→ Required action: Quote the records below word for word, please, from the very first line through the one that contains "eid ← wrap_err", and nothing beyond it.

→ Extracted data:

(* ===== verification/Discovery.v ===== *)
(** * Peer discovery

    [pkg/discovery]: nodes announce their convergence layers in UDP multicast packets; a
    node that receives an announcement connects to the announced layer.  The multicast
    library calls [notify] with each packet. *)

From stdpp Require Import base tactics list strings gmap.
From Stdlib Require Import ZArith Lia Bool.
From S2P Require Import Prelude Cboring GoStrings DtnTime Endpoint BundleId ExtensionBlocks Blocks Bundle Samples.
From S2P Require Import Cla Mtcp Quicl.
Local Open Scope Z_scope.

Record Announcement := mkAnnouncement { an_Type : Z; an_Endpoint : EndpointID; an_Port : Z }.

(** ** The CBOR form *)

Section Codec.
Context `{Cboring}.

Definition Announcement_MarshalCbor (a : Announcement) : res bytes :=
  match EndpointID_MarshalCbor (an_Endpoint a) with
  | Ok eid => Ok (WriteArrayLength 3 ++ WriteUInt (an_Type a) ++ eid ++ WriteUInt (an_Port a))
  | Err _ => Err (errorf "marshalling endpoint failed")
  | Panic => Panic
  end.

Definition Announcement_UnmarshalCbor : reader Announcement :=
  l ← ReadArrayLength;
  if negb (l =? 3) then fail (errorf "wrong array length") else
  claType ← ReadUInt;
  lift_res (CLAType_CheckValid claType);;
  eid ← wrap_err "unmarshalling endpoint failed" EndpointID_UnmarshalCbor;
  port ← ReadUInt;
  mret (mkAnnouncement claType eid port).

Fixpoint marshal_announcements (l : list Announcement) : res bytes :=
  match l with
  | [] => Ok []
  | a :: l =>
      match Announcement_MarshalCbor a with
      | Ok bs => rest ← marshal_announcements l; Ok (bs ++ rest)
      | Err _ => Err (errorf "marshalling Announcement failed")
      | Panic => Panic
      end
  end.

Definition MarshalAnnouncements (l : list Announcement) : res bytes :=
  bs ← marshal_announcements l; Ok (WriteArrayLength (len l) ++ bs).

Fixpoint unmarshal_announcements (n : nat) : reader (list Announcement) :=
  match n with
  | O => mret []
  | S n =>
      a ← wrap_err "unmarshalling Announcement failed" Announcement_UnmarshalCbor;
      l ← unmarshal_announcements n;
      mret (a :: l)
  end.

(** [make] of a slice of announcements, of 32 bytes each, panics beyond the address
    space. *)
Definition make_announcements_ok (n : Z) : bool := (0 <=? wrap_i64 n) && (wrap_i64 n * 32 <=? 2 ^ 48).

Definition UnmarshalAnnouncements (data : bytes) : res (list Announcement) :=
  let m := l ← ReadArrayLength;
           if negb (make_announcements_ok l) then panic else unmarshal_announcements (Z.to_nat l) in
  (m data).1.
End Codec.

(** ** The manager *)

(** [fmt.Sprintf("%s:%d", addr, port)] *)
Definition host_port (addr : string) (port : Z) : string := addr +:+ (":" +:+ fmt_d port).

(** The convergence an announcement from [addr] leads to, for the node [nodeId]. *)
Definition announced_cla (nodeId : EndpointID) (a : Announcement) (addr : string) : option Convergence :=
  if an_Type a =? MTCP then Some (client_cla (NewMTCPClient (host_port addr (an_Port a)) (an_Endpoint a))) else
  if an_Type a =? QUICL then Some (endpoint_cla (NewDialerEndpoint (host_port addr (an_Port a)) nodeId)) else None.

Definition handleDiscovery (nodeId : EndpointID) (a : Announcement) (addr : string) (mg : Manager) : Manager :=
  if SameNode nodeId (an_Endpoint a) then mg else
  match announced_cla nodeId a addr with
  | None => mg
  | Some conv => if checkPresent conv mg then mg else registerAsync conv mg
  end.

Section Notify.
Context `{Cboring}.

(** [notify]: the goroutines it starts, as the announcements to handle. *)
Definition notify (payload : bytes) (addr : string) : res (list (Announcement * string)) :=
  match UnmarshalAnnouncements payload with
  | Ok l => Ok ((λ a, (a, addr)) <$> l)
  | Err _ => Ok []
  | Panic => Panic
  end.

Definition notify6 (payload : bytes) (addr : string) : res (list (Announcement * string)) :=
  notify payload ("[" +:+ (addr +:+ "]")).
(** The manager's state: which of the two channels exist, and the packet that is sent
    over and over. *)
Record DiscoveryManager := mkDiscoveryManager {
  dc_NodeId : EndpointID;
  dc_stopChan4 : bool;
  dc_stopChan6 : bool;
  dc_payload : bytes;
}.

(** [InitialiseManager]; [discover v6] is what [peerdiscovery.Discover] for an IP version
    returned within a second, [Ok] if it had not returned by then. *)
Definition InitialiseManager (nodeId : EndpointID) (announcements : list Announcement) (ipv4 ipv6 : bool) (discover : bool → res ()) :
    res DiscoveryManager :=
  msg ← MarshalAnnouncements announcements;
  (if ipv4 then discover false else Ok ());;
  (if ipv6 then discover true else Ok ());;
  Ok (mkDiscoveryManager nodeId ipv4 ipv6 msg).

(** [shutdown]: the channels a value is sent to. *)
Definition discovery_shutdown (m : DiscoveryManager) : list Z :=
  (if dc_stopChan4 m then [4] else []) ++ (if dc_stopChan6 m then [6] else []).
End Notify.

(** The goroutines in the order in which they run; the registrations they ask for are made
    one at a time. *)
Definition run_discoveries (nodeId : EndpointID) (tasks : list (Announcement * string)) (mg : Manager) : Manager :=
  foldl (λ mg '(a, addr), handleDiscovery nodeId a addr mg) mg tasks.

(** ** Round trip *)

Definition Announcement_wf (a : Announcement) : Prop :=
  is_u64 (an_Type a) ∧ CLAType_CheckValid (an_Type a) = Ok () ∧ EndpointID_wf (an_Endpoint a) ∧ EndpointID_fits (an_Endpoint a) ∧ is_u64 (an_Port a).

Section Roundtrip.
Context `{Cboring} `{!CboringLaws _}.

Lemma Announcement_rt a r : Announcement_wf a →
  ∃ bs, Announcement_MarshalCbor a = Ok bs ∧ Announcement_UnmarshalCbor (bs ++ r) = (Ok a, r).
Proof.
  intros (Ht & Hc & Hw & Hf & Hp). destruct (EndpointID_Marshal_wf _ Hw) as (et & _ & Hm).
  generalize dependent (WriteArrayLength 2 ++ WriteUInt (SchemeNo et) ++ EndpointType_MarshalCbor et). intros e Hm.
  unfold Announcement_MarshalCbor. rewrite Hm. eexists. split; [reflexivity|]. unfold Announcement_UnmarshalCbor.
  rewrite <- !(assoc_L (++)). mstep by (apply array_rt; u64_lia). mif. mstep by (by apply uint_rt).
  mstep by (unfold lift_res; by rewrite Hc). mstep by (apply wrap_err_ok; by apply EndpointID_rt).
  mstep by (by apply uint_rt). by destruct a.
Qed.

Lemma announcements_rt l r : Forall Announcement_wf l →
  ∃ bs, marshal_announcements l = Ok bs ∧ unmarshal_announcements (length l) (bs ++ r) = (Ok l, r).
Proof.
  induction 1 as [|a l Ha Hl (bs & Hm & Hu)]; [by exists []|].
  destruct (Announcement_rt a (bs ++ r) Ha) as (b1 & Hm1 & Hu1). exists (b1 ++ bs). simpl. rewrite Hm1, Hm. split; [done|].
  rewrite <- (assoc_L (++)). mstep by (by apply wrap_err_ok). by mstep by exact Hu.
Qed.

(** The announcements of a node, written into a packet and read from it, are the same
    announcements, for lists that fit the address space. *)
Theorem announcements_roundtrip l : Forall Announcement_wf l → len l * 32 ≤ 2 ^ 48 →
  ∃ bs, MarshalAnnouncements l = Ok bs ∧ UnmarshalAnnouncements bs = Ok l.
Proof.
  intros Hl Hn. destruct (announcements_rt l [] Hl) as (bs & Hm & Hu). rewrite app_nil_r in Hu.
  assert (0 ≤ len l) by (unfold len; lia). assert (2 ^ 48 < two63) by (vm_compute; reflexivity).
  unfold MarshalAnnouncements. rewrite Hm. eexists. split; [reflexivity|]. unfold UnmarshalAnnouncements. cbv zeta.
  mstep by (apply array_rt; unfold is_u64; u64_lia). unfold make_announcements_ok. rewrite wrap_i64_id by u64_lia.
  destruct (Z.leb_spec 0 (len l)); [|lia]. destruct (Z.leb_spec (len l * 32) (2 ^ 48)); [|lia]. simpl.
  unfold len. by rewrite Nat2Z.id, Hu.
Qed.
End Roundtrip.


(** ** Registration *)

(** What handling announcements may do to the manager: only new CLAs to be started, each of
    them announced by another node. *)
Record discovered (nodeId : EndpointID) (tasks : list (Announcement * string)) (mg mg' : Manager) : Prop := {
  di_receivers : mg_receivers mg' = mg_receivers mg;
  di_senders : mg_senders mg' = mg_senders mg;
  di_removal : mg_pendingRemoval mg' = mg_pendingRemoval mg;
  di_callbacks : mg_callbacks mg' = mg_callbacks mg;
  di_keep : mg_pendingStart mg ⊆ mg_pendingStart mg';
  di_new c : c ∈ mg_pendingStart mg' → c ∈ mg_pendingStart mg ∨
    ∃ a addr, (a, addr) ∈ tasks ∧ SameNode nodeId (an_Endpoint a) = false ∧ announced_cla nodeId a addr = Some c;
}.

Lemma handleDiscovery_discovered nodeId a addr mg : discovered nodeId [(a, addr)] mg (handleDiscovery nodeId a addr mg).
Proof.
  unfold handleDiscovery. destruct (SameNode _ _) eqn:Es; [by split; auto|].
  destruct (announced_cla nodeId a addr) as [conv|] eqn:Ea; [|by split; auto].
  destruct (checkPresent conv mg) eqn:Ep; [by split; auto|]. unfold registerAsync. rewrite Ep. split; simpl; try done.
  - intros c Hc. apply elem_of_app. by left.
  - intros c [Hc| ->%list_elem_of_singleton]%elem_of_app; [by left|]. right. exists a, addr. split; [by apply list_elem_of_singleton|done].
Qed.

Lemma discovered_trans nodeId t1 t2 mg1 mg2 mg3 : discovered nodeId t1 mg1 mg2 → discovered nodeId t2 mg2 mg3 →
  discovered nodeId (t1 ++ t2) mg1 mg3.
Proof.
  intros [A1 A2 A3 A4 A5 A6] [B1 B2 B3 B4 B5 B6]. split; [by rewrite B1|by rewrite B2|by rewrite B3|by rewrite B4|by etrans|].
  intros c [Hc|(a & addr & Hin & Hr)]%B6; [destruct (A6 c Hc) as [?|(a & addr & Hin & Hr)]; [by left|]|]; right; exists a, addr;
    (split; [apply elem_of_app; auto|done]).
Qed.

Lemma handleDiscovery_inv nodeId a addr mg : mg_inv mg → mg_inv (handleDiscovery nodeId a addr mg).
Proof.
  intros Hi. unfold handleDiscovery. destruct (SameNode _ _); [done|]. destruct (announced_cla _ _ _) as [conv|]; [|done].
  destruct (checkPresent conv mg); [done|by apply register_inv].
Qed.

(** C28: handling the announcements of a packet, in whatever order the goroutines run, adds
    only CLAs that other nodes announced to those being started, keeps the manager's lists
    free of duplicate addresses, and afterwards every announced CLA of a supported type is
    being started or active. *)
Theorem discovery_registers nodeId tasks mg : mg_inv mg →
  let mg' := run_discoveries nodeId tasks mg in
  mg_inv mg' ∧ discovered nodeId tasks mg mg' ∧
  ∀ a addr conv, (a, addr) ∈ tasks → SameNode nodeId (an_Endpoint a) = false → announced_cla nodeId a addr = Some conv →
    checkPresent conv mg' = true.
Proof.
  revert mg. induction tasks as [|[a addr] tasks IH]; intros mg Hi.
  { cbv zeta. split; [done|]. split; [by split; auto|]. intros a addr conv Hin. by apply not_elem_of_nil in Hin. }
  destruct (IH (handleDiscovery nodeId a addr mg) (handleDiscovery_inv _ _ _ _ Hi)) as (Hi' & Hd' & Hp').
  change (run_discoveries nodeId ((a, addr) :: tasks) mg) with (run_discoveries nodeId tasks (handleDiscovery nodeId a addr mg)).
  cbv zeta. split; [done|]. split; [exact (discovered_trans _ [_] _ _ _ _ (handleDiscovery_discovered nodeId a addr mg) Hd')|].
  intros a' addr' conv [[= -> ->]|Hin]%elem_of_cons Hs Ha; [|by eapply Hp'].
  destruct Hd' as [D1 D2 _ _ D5 _]. apply (checkPresent_mono conv _ _ D1 D2 D5).
  unfold handleDiscovery. rewrite Hs, Ha. destruct (checkPresent conv mg) eqn:Ep; [done|]. apply registerAsync_present.
Qed.

(** ** Examples *)

Definition peer_announcement : Announcement := mkAnnouncement MTCP (dtn "peer" "") 4556.

Lemma announcements_roundtrip_witness :
  ∃ bs, MarshalAnnouncements [peer_announcement] = Ok bs ∧ UnmarshalAnnouncements bs = Ok [peer_announcement].
Proof.
  apply (announcements_roundtrip [peer_announcement]).
  - constructor; [|constructor]. vm_compute. repeat split; congruence.
  - vm_compute. discriminate.
Defined.

Lemma discovery_registers_witness :
  checkPresent (client_cla (NewMTCPClient "10.0.0.2:4556" (dtn "peer" "")))
    (run_discoveries (dtn "me" "") [(peer_announcement, "10.0.0.2")] InitialiseCLAManager) = true.
Proof.
  destruct (discovery_registers (dtn "me" "") [(peer_announcement, "10.0.0.2")] InitialiseCLAManager) as (_ & _ & Hp).
  - constructor; simpl; [constructor|constructor|constructor| |split; constructor].
    intros c Hc. apply not_elem_of_nil in Hc. destruct Hc.
  - apply (Hp peer_announcement "10.0.0.2"); [left|vm_compute; reflexivity|vm_compute; reflexivity].
Defined.

(** A packet of nine bytes that claims 2^63 announcements makes [notify] panic. *)
Theorem announcement_length_panics : ∃ payload, length payload = 9%nat ∧ notify payload "10.0.0.2" = Panic.
Proof. exists (Byte.x9b :: be_bytes 8 (2 ^ 63)). split; vm_compute; reflexivity. Qed.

→ Response for this exercise:
(* ===== verification/Discovery.v ===== *)
(** * Peer discovery

    [pkg/discovery]: nodes announce their convergence layers in UDP multicast packets; a
    node that receives an announcement connects to the announced layer.  The multicast
    library calls [notify] with each packet. *)

From stdpp Require Import base tactics list strings gmap.
From Stdlib Require Import ZArith Lia Bool.
From S2P Require Import Prelude Cboring GoStrings DtnTime Endpoint BundleId ExtensionBlocks Blocks Bundle Samples.
From S2P Require Import Cla Mtcp Quicl.
Local Open Scope Z_scope.

Record Announcement := mkAnnouncement { an_Type : Z; an_Endpoint : EndpointID; an_Port : Z }.

(** ** The CBOR form *)

Section Codec.
Context `{Cboring}.

Definition Announcement_MarshalCbor (a : Announcement) : res bytes :=
  match EndpointID_MarshalCbor (an_Endpoint a) with
  | Ok eid => Ok (WriteArrayLength 3 ++ WriteUInt (an_Type a) ++ eid ++ WriteUInt (an_Port a))
  | Err _ => Err (errorf "marshalling endpoint failed")
  | Panic => Panic
  end.

Definition Announcement_UnmarshalCbor : reader Announcement :=
  l ← ReadArrayLength;
  if negb (l =? 3) then fail (errorf "wrong array length") else
  claType ← ReadUInt;
  lift_res (CLAType_CheckValid claType);;
  eid ← wrap_err "unmarshalling endpoint failed" EndpointID_UnmarshalCbor;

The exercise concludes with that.